Rather, the court found that these relocation costs required by the City of Oakland did not constitute a taking because the city’s ordinance imposed a “general obligation to pay money and does not identify any specific fund of money[.]” Id. at *13. If money is “taken from known persons in the form of a specific, identified property interest to which those persons were already entitled” then it may constitute a taking. Id. at *14. Of course, the fees demanded in Ballinger were in a sense related to a piece of property, but no more so than are taxes or user fees, which are “not generally compensable under the Fifth Amendement because taxes and user fees are collected in exchange for government benefits to the payor.” Id.

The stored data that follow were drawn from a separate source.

(** The array lying over what a transform returned holds its bytes. *)
Lemma ensure_bytes_ensure_ndarray (r : numcodecs.buffer_like) :
  numcodecs.ensure_bytes (numcodecs.ensure_ndarray r)
  = numcodecs.ensure_bytes r.
Proof.
  destruct r as [b|a]; [|reflexivity].
  change (numcodecs.ensure_ndarray (numcodecs.Bytes b))
    with (np.fresh np.uint8 [List.length b] np.C b).
  rewrite flat_buffer_ensure_bytes
    by (now apply (flat_buffer_intro _ (List.length b))).
  unfold np.nbytes, np.size. simpl.
  replace (List.length b * 1 * 1) with (List.length b) by lia.
  rewrite <- (app_nil_r b) at 1. apply read_bytes_all.
Qed.

End RoundTrip.

(** ** Contiguity of freshly laid out arrays *)

Lemma contig_from_app (sd : Z) (d1 d2 : list nat) (s1 s2 : list Z) :
  List.length d1 = List.length s1 ->
  np.contig_from sd (d1 ++ d2) (s1 ++ s2)
  = np.contig_from sd d1 s1
    && np.contig_from (sd * Z.of_nat (np.prod d1)) d2 s2.
Proof.
  revert sd s1. induction d1 as [|d d1 IH]; intros sd [|s s1] H;
    try discriminate.
  - simpl. now rewrite Z.mul_1_r.
  - simpl in H. simpl np.contig_from. simpl app.
    simpl np.contig_from.
    destruct (Nat.eqb_spec d 1) as [->|Hd].
    + rewrite IH by lia. do 3 f_equal. change (np.prod (1 :: d1)) with (1 * np.prod d1). lia.
    + rewrite IH by lia. rewrite <- andb_assoc. do 3 f_equal.
      change (np.prod (d :: d1)) with (d * np.prod d1). lia.
Qed.

Lemma contig_strides_C (sh : list nat) (s : nat) :
  np.contig_from (Z.of_nat s) (rev sh) (rev (np.strides_C sh s)) = true.
Proof.
  induction sh as [|n sh IH]; [reflexivity|].
  simpl. rewrite contig_from_app
    by (now rewrite !length_rev, length_strides_C).
  rewrite IH. simpl. destruct (n =? 1); [reflexivity|].
  rewrite andb_true_r, prod_rev. apply Z.eqb_eq. lia.
Qed.

Lemma c_contiguous_fresh_C (d : np.dtype) (sh : list nat) (mem : list byte) :
  np.c_contiguous (np.fresh d sh np.C mem) = true.
Proof.
  unfold np.c_contiguous. simpl. rewrite contig_strides_C.
  apply orb_true_r.
Qed.

Lemma f_contiguous_fresh_F (d : np.dtype) (sh : list nat) (mem : list byte) :
  np.f_contiguous (np.fresh d sh np.F mem) = true.
Proof.
  unfold np.f_contiguous. simpl. unfold np.strides_F.
  rewrite <- (rev_involutive sh) at 2. rewrite contig_strides_C.
  apply orb_true_r.
Qed.

(** ** The contiguous copy *)

Lemma copy_A_equiv (a : np.ndarray) : np.equiv (np.copy_A a) a.
Proof.
  repeat split. unfold np.copy_A.
  apply (elements_order_irrelevant (np.any_order a)); [reflexivity|].
  now apply elements_fresh_tobytes.
Qed.

Lemma copy_A_noncontiguous (a : np.ndarray) :
  np.f_contiguous a = false ->
  np.copy_A a = np.fresh (np.arr_dtype a) (np.shape a) np.C (np.tobytes a np.C).
Proof. unfold np.copy_A, np.any_order. now intros ->. Qed.

Lemma ensure_bytes_noncontiguous (a : np.ndarray) :
  np.f_contiguous a = false ->
  numcodecs.ensure_bytes a = np.tobytes a np.C.
Proof. unfold numcodecs.ensure_bytes, np.any_order. now intros ->. Qed.

Lemma ensure_bytes_c_contiguous (a : np.ndarray) :
  np.c_contiguous a = true ->
  numcodecs.ensure_bytes a = np.tobytes a np.C.
Proof.
  unfold numcodecs.ensure_bytes, np.any_order. intros ->.
  now rewrite andb_false_r.
Qed.

Lemma tobytes_fresh (o : np.order) (a : np.ndarray) (sh : list nat) :
  np.prod sh = np.size a ->
  np.tobytes (np.fresh (np.arr_dtype a) sh o (np.tobytes a o)) o
  = np.tobytes a o.
Proof.
  intros H. unfold np.tobytes at 1. now rewrite elements_fresh_tobytes.
Qed.

(** ** Reinterpretation leaves the byte image alone *)

Lemma concat_flat_map {A B} (f : A -> list (list B)) (l : list A) :
  concat (flat_map f l) = concat (map (fun x => concat (f x)) l).
Proof.
  induction l as [|x l IH]; simpl; [reflexivity|].
  now rewrite concat_app, IH.
Qed.

Lemma tobytes_image_gen (mem : list byte) (s : nat) (sh : list nat)
    (st : list Z) (off : Z) :
  List.length st = List.length sh ->
  concat (map (fun idx => np.read_bytes mem (off + np.dot idx st) s)
              (np.indices_C sh))
  = image mem s sh st off.
Proof.
  revert st off. induction sh as [|n sh IH]; intros [|t st] off H;
    try discriminate.
  - simpl. rewrite app_nil_r. f_equal. lia.
  - simpl. rewrite map_flat_map, concat_flat_map.
    f_equal. apply map_ext. intros i. rewrite map_map.
    rewrite <- IH by (simpl in H; lia).
    f_equal. apply map_ext. intros idx. f_equal. simpl. lia.
Qed.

Meanwhile, what might also be characterized as a “wealth transfer” was treated as an impermissible taking in Levin v. City & Cty. of S.F., 71 F. Supp. 3d 1072 (N.D. Cal. 2014). In Levin, a city ordinance required landlords who wanted to withdraw their “rent-controlled property from the rental market to pay a lump sum to displaced tenants.” Id. at 1074. The ordinance at issue “require[d] that property owners pay the greater of a relocation payment due under a 2005 Ordinance or the new, ‘enhanced’ amount: twenty-four times the difference between the units’ current monthly rate and an amount that purports to be the fair market value of a comparable unit in San Francisco, as calculated by a schedule developed by the Controller’s Office.” Id. The city argued that the payout amount satisfied the Nollan and Dolan requirements because “the property owner’s withdrawal of a unit from the housing market ‘causes’ the evicted tenant to be exposed to market rents.” Id. at 1086. The district court disagreed and concluded that “the Ordinance is a monetary exaction that ‘lack[s] an essential nexus and rough proportionality to the effects of the proposed new use of the specific property at issue.’” Id. at 1088–89 (quoting Koontz, 570 U.S. at 614).
This area of the law is complicated, to say the least. Symes is yet another in a long line of cases that are continually setting the ever-shifting contours of takings law—and it has not even been fully adjudicated; the Symes decision was rendered in response to a Federal Rules of Civil Procedure 12(b)(6) motion to dismiss. Even though zoning and land-use regulatory law are, generally, the creatures of state statute and local ordinance or bylaw, these decisions show that the Constitution nonetheless can and does matter in local permitting proceedings.